**Work instruction:** Every line below between the line holding "injection H as <- <-." and the line holding "sum = zsum frag_len", inclusive, should be repeated exactly, and all other lines omitted.

**Information supplied:**
(** What [llan_enqueue] does, step by step. *)
Lemma enqueue_inv s l sum pa0 bd0 fl x r s' :
  lans s !! l = Some x -> llan_enqueue other_handler s l sum ((pa0, bd0) :: fl) = Ok (r, s') ->
  exists rb y m1, llan_getbuf x (pm s) (add64 sum (CACHE_LINE_SIZE + Z.land pa0 (CACHE_LINE_SIZE - 1))) = Ok (rb, y, m1) /\
    ((rb = 0 /\ r = H_Busy /\ s' = set_pm (put_lan s l y) m1) \/
     rb <> 0 /\ r = H_Success /\ exists z m2 i,
       let align := CACHE_LINE_SIZE + Z.land pa0 (CACHE_LINE_SIZE - 1) in
       let rq := frame_rqe align sum in
       llan_write_rqe y (copy_bits m1 (add64 rb (fget lrqe_off rq)) ((pa0, bd0) :: fl)) rq rb = (z, m2) /\
       lans s' = <[l := z]> (lans s) /\ pm s' = m2 /\ ports s' = ports s /\ irq s' = i /\
       exists q t, xir_raise other_handler (irq s) (ll_interrupt z) = Ok (q, t, i)).
Proof.
  intros Hx H. unfold llan_enqueue, get_lan in H. rewrite Hx in H. cbn [of_option res_bind head] in H.
  apply res_bind_ok in H as ([[rb y] m1] & Eg & H). exists rb, y, m1. split; [done|].
  destruct (Z.eqb_spec rb 0) as [->|Hrb]; [injection H as <- <-; by left|]. right. split; [done|].
  change (fset lrqe_len _ _) with (frame_rqe (CACHE_LINE_SIZE + Z.land pa0 (CACHE_LINE_SIZE - 1)) sum) in H.
  destruct (llan_write_rqe _ _ _ _) as [z m2] eqn:Ew. apply res_bind_ok in H as ([[q t] i] & Er & H).
  injection H as <- <-. split; [done|]. exists z, m2, i. cbn zeta. split; [done|]. cbn [lans set_irq set_pm put_lan set_lans pm ports irq].
  rewrite insert_insert_eq. split_and!; try done. by exists q, t.
Qed.

Lemma enqueue_inside s l sum frags x r s' :
  lans s !! l = Some x -> dev_wf x -> blist_intact x (pm s) -> pools_ok x -> flat x ->
  sum = zsum frag_len frags -> 0 < sum < 2 ^ 32 -> (forall f, f ∈ frags -> 0 <= f.1) ->
  llan_enqueue other_handler s l sum frags = Ok (r, s') ->
  ports s' = ports s /\ only_in (allowed x) (pm s) (pm s') /\ exists y, shrunk x y /\ lans s' = <[l := y]> (lans s).
Proof.
  intros Hx Hd Hi Hp Hfl Hsum Hs Hpa H. destruct frags as [|[pa0 bd0] fl]; [simpl in Hsum; lia|].
  destruct (enqueue_inv _ _ _ _ _ _ _ _ _ Hx H) as (rb & y & m1 & Eg & Hcase).
  assert (0 <= pa0) as Hpa0 by (apply (Hpa (pa0, bd0)); left). pose proof (align_range pa0 Hpa0) as Ha. unfold CACHE_LINE_SIZE in Ha.
  rewrite add64_small in Eg by (unfold CACHE_LINE_SIZE; lia).
  assert (forall a, in_counter x a -> allowed x a) as Hc by (unfold allowed; tauto).
  assert (0 < sum + (CACHE_LINE_SIZE + Z.land pa0 (CACHE_LINE_SIZE - 1))) as Hsz by (unfold CACHE_LINE_SIZE; lia).
  destruct (getbuf_spec _ _ _ _ _ _ Hd Hi Hp Hsz Eg) as (S1 & O1 & Hbuf).
  destruct Hcase as [(_ & _ & ->)|(Hrb & _ & z & m2 & i & Ew & El & Em & Ept & _)].
  { split; [done|]. split; [by eapply only_in_impl|]. by exists y. }
  destruct (Hbuf Hrb) as (-> & k & bd & Hpost & Hxl & Hle). pose proof (xlate_range _ _ _ Hxl) as Hr. cbn zeta in Ew.
  destruct (getbuf_dev _ _ _ _ _ _ Hd Eg) as [Hdy _]. destruct (write_rqe_spec _ _ _ _ _ _ Hdy Ew) as (S2 & O2 & Hin2).
  rewrite frame_rqe_off in Ew, O2 by (unfold CACHE_LINE_SIZE; lia).
  split; [done|]. split; [|exists z; split; [by transitivity y|done]]. rewrite Em.
  unfold CACHE_LINE_SIZE in *. rewrite (add64_small rb) in O2 by lia.
  apply only_in_trans with (copy_bits (pm s) (rb + (128 + Z.land pa0 (128 - 1))) ((pa0, bd0) :: fl)).
  1: eapply only_in_impl; [|apply copy_bits_only; rewrite <- ?Hsum; lia].
  2: eapply only_in_impl; [|exact O2].
  - intros a Hin. right. right. exists k, bd, (a - rb). rewrite <- Hsum in Hin. split; [done|]. split; [lia|].
    rewrite (xlate_byte_at _ _ rb) by (by eauto || lia). f_equal. lia.
  - intros a Hin. apply (shrunk_allowed x y); [done|]. left. by apply Hin2.
Qed.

**Answer area:**
  injection H as <- <-. split; [done|]. exists z, m2, i. cbn zeta. split; [done|]. cbn [lans set_irq set_pm put_lan set_lans pm ports irq].
  rewrite insert_insert_eq. split_and!; try done. by exists q, t.
Qed.

Lemma enqueue_inside s l sum frags x r s' :
  lans s !! l = Some x -> dev_wf x -> blist_intact x (pm s) -> pools_ok x -> flat x ->
  sum = zsum frag_len frags -> 0 < sum < 2 ^ 32 -> (forall f, f ∈ frags -> 0 <= f.1) ->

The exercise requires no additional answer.